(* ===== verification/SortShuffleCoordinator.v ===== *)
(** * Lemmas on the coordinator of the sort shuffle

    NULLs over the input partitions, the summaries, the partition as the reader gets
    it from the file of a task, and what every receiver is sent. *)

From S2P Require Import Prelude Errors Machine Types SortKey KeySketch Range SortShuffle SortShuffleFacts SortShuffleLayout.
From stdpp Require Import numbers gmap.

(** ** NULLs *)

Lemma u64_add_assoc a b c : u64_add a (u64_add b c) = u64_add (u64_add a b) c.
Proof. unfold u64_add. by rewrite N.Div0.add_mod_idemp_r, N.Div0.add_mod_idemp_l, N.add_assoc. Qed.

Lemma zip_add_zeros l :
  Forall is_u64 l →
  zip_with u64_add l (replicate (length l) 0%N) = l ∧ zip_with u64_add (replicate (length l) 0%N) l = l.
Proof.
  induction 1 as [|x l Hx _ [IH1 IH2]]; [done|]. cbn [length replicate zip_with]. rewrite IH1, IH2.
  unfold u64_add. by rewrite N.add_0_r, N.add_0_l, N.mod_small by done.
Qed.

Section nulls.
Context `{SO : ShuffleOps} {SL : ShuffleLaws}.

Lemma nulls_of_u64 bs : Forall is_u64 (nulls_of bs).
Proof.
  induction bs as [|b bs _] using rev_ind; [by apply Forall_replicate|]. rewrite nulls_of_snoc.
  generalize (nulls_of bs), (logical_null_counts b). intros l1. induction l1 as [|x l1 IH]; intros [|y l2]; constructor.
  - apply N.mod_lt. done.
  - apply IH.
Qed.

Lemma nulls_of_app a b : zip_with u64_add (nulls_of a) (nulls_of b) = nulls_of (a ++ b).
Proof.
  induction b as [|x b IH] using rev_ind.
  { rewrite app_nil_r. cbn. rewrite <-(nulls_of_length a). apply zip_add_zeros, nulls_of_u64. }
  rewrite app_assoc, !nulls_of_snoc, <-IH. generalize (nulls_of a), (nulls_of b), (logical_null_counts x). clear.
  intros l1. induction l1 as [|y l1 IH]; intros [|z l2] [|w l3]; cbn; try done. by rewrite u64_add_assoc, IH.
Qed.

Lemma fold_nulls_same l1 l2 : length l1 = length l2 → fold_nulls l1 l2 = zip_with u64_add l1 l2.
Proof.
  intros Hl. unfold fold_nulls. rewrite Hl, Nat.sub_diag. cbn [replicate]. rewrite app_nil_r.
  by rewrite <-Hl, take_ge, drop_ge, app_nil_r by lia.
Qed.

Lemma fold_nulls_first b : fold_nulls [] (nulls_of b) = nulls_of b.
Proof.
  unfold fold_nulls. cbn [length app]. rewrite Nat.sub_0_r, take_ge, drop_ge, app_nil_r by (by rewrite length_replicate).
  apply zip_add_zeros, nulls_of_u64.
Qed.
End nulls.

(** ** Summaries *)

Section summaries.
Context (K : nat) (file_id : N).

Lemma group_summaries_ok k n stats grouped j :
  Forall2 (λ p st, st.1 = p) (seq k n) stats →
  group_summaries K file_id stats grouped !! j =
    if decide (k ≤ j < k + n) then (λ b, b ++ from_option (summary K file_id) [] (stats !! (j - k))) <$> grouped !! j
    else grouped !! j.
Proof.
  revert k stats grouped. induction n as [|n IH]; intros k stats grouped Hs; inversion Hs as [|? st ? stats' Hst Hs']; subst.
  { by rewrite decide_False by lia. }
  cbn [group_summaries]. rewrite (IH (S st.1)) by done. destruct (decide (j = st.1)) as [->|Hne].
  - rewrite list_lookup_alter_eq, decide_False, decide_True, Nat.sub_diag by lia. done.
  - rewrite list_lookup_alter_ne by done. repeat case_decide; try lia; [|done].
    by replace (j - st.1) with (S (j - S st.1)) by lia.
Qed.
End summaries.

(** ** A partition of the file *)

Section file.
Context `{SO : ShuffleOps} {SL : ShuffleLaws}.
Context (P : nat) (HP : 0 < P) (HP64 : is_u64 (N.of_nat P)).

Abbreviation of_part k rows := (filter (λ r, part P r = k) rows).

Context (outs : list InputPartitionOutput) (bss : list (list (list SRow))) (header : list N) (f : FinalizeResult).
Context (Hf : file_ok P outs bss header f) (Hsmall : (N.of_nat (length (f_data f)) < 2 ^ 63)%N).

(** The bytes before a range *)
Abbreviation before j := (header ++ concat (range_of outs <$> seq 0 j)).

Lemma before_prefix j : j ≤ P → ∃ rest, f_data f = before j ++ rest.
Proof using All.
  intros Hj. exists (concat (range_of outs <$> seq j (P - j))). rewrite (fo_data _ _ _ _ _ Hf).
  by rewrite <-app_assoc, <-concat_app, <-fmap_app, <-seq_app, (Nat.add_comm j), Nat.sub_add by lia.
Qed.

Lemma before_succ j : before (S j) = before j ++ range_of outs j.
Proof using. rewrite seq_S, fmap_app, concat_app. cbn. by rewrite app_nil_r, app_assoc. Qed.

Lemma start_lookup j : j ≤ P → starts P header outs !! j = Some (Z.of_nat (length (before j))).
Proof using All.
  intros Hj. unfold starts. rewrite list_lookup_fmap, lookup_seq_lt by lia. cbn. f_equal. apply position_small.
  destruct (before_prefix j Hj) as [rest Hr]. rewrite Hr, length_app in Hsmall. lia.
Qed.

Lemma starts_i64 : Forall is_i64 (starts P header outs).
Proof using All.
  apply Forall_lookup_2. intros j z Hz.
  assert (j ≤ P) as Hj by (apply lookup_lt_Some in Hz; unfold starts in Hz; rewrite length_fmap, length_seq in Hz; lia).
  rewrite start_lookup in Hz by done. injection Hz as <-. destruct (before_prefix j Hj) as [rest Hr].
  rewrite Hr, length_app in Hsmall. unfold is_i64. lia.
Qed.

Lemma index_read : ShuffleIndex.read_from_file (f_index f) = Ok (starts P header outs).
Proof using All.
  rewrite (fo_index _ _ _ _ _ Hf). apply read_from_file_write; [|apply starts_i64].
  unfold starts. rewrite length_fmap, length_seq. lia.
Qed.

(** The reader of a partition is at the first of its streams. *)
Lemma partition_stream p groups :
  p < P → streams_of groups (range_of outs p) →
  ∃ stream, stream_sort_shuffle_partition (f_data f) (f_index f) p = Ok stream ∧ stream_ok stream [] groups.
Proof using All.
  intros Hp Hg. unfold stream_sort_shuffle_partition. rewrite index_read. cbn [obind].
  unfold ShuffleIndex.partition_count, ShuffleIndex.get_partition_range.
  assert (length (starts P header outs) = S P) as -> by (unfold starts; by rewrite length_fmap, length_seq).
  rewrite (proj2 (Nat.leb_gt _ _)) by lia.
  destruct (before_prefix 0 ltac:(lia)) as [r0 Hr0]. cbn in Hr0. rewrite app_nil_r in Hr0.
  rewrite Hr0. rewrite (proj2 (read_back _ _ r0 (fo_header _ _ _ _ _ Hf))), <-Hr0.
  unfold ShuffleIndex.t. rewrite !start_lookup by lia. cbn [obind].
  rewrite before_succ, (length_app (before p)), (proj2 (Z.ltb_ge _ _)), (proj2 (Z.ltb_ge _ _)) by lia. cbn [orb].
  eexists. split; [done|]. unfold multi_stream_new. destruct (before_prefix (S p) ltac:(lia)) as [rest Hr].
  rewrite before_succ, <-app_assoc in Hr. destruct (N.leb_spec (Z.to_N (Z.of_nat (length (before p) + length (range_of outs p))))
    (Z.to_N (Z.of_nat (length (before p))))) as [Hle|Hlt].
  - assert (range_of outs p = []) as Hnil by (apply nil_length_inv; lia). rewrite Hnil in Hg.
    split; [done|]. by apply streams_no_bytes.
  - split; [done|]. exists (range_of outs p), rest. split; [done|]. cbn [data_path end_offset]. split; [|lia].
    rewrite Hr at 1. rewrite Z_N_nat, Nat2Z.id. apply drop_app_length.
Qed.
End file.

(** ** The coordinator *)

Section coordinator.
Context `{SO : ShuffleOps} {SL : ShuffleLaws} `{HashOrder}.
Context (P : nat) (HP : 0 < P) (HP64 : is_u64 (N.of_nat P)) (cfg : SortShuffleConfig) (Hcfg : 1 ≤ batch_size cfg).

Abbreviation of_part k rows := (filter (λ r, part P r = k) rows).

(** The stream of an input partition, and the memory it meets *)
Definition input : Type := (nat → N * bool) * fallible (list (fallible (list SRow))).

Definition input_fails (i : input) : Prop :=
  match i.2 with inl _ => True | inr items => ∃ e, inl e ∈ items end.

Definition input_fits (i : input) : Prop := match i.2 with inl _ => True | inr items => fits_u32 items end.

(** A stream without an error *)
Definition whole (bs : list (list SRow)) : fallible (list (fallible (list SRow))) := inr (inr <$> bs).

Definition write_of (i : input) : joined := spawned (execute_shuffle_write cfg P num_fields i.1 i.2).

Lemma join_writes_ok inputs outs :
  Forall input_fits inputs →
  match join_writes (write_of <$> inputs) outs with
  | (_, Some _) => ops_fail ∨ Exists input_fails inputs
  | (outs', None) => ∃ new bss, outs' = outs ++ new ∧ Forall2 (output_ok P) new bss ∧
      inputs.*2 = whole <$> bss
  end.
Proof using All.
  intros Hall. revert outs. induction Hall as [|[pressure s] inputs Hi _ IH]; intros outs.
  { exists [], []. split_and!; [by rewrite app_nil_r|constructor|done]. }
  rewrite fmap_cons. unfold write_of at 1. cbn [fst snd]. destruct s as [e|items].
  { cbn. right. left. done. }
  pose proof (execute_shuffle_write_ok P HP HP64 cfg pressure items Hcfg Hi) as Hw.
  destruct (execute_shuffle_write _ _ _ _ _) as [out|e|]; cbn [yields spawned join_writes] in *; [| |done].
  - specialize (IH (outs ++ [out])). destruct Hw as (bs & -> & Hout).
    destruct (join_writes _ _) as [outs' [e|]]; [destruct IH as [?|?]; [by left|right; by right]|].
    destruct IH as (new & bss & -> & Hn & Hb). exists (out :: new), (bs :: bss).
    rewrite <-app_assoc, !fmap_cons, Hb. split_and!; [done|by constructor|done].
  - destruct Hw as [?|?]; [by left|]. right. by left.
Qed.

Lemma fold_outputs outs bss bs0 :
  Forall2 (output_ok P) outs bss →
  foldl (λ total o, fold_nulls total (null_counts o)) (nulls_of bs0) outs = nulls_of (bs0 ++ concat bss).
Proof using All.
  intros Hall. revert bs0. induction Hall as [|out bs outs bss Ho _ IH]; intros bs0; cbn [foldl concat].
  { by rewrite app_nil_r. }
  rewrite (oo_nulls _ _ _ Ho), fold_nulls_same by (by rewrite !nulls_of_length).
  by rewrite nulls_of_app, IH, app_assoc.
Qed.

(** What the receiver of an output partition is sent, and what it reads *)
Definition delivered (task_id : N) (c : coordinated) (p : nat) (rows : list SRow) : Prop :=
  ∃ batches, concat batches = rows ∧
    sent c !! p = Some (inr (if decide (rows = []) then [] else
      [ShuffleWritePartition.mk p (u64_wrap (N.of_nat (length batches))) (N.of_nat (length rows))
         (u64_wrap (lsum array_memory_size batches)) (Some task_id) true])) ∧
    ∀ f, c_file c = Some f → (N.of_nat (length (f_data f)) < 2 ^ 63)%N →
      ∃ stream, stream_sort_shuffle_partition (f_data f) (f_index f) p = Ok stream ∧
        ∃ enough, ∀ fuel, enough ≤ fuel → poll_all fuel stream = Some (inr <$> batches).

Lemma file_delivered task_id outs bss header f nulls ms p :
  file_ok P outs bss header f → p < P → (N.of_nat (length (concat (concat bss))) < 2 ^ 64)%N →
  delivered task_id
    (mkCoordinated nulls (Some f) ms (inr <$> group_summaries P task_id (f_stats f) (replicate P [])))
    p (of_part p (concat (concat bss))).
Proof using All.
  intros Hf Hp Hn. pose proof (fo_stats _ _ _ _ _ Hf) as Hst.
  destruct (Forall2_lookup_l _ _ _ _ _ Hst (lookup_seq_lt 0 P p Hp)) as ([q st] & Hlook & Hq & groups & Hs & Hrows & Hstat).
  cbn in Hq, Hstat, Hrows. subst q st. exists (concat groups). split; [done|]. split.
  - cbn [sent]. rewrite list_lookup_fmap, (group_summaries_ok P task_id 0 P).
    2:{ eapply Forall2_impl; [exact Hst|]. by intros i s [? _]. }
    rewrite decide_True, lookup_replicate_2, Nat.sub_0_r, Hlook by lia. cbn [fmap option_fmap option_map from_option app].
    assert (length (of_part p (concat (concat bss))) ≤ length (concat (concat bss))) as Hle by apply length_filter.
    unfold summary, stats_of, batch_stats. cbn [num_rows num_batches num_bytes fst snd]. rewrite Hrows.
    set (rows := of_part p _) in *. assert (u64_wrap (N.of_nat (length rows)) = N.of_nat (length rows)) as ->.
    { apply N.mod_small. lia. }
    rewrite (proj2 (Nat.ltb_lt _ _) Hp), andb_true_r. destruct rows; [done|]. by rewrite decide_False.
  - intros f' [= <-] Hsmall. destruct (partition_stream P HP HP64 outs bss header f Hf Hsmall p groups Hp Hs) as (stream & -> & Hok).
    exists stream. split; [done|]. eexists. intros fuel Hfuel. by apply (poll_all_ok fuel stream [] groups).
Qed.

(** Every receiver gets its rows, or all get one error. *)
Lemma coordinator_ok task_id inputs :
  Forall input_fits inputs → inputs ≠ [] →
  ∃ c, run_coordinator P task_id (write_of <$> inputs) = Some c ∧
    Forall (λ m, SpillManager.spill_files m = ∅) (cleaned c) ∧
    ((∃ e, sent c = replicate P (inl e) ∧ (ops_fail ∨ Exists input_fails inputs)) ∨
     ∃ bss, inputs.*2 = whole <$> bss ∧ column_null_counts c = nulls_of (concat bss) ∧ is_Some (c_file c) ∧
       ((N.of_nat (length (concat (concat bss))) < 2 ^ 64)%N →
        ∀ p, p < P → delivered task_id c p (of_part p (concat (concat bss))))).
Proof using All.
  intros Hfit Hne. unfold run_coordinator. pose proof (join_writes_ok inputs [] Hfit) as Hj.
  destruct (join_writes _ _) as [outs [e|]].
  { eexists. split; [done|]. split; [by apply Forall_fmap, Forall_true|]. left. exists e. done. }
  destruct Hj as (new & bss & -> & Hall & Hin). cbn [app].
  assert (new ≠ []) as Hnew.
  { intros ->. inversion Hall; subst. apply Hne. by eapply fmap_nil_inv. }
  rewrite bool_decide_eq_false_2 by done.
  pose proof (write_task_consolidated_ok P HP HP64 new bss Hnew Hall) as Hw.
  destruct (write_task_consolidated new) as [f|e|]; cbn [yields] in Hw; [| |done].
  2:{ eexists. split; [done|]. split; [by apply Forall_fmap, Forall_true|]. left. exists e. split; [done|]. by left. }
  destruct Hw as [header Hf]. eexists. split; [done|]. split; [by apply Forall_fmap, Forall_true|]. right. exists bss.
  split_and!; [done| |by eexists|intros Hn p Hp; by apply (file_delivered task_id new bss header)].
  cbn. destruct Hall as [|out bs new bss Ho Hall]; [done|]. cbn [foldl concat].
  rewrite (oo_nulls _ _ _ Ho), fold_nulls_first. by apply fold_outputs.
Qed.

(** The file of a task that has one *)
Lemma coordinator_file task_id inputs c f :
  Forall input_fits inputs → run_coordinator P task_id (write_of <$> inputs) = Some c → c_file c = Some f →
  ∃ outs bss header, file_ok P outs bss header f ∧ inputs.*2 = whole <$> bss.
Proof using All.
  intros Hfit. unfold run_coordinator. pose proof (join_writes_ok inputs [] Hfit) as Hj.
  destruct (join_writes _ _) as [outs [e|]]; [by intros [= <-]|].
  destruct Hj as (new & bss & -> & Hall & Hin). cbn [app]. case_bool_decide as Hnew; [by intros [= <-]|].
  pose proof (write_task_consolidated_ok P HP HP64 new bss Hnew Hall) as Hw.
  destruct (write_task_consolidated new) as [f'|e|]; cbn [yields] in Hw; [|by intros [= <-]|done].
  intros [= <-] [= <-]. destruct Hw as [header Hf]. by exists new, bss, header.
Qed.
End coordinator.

EXERCISE GOAL:
Say only how many lines above contain "what", with no other words.

REPLY:
2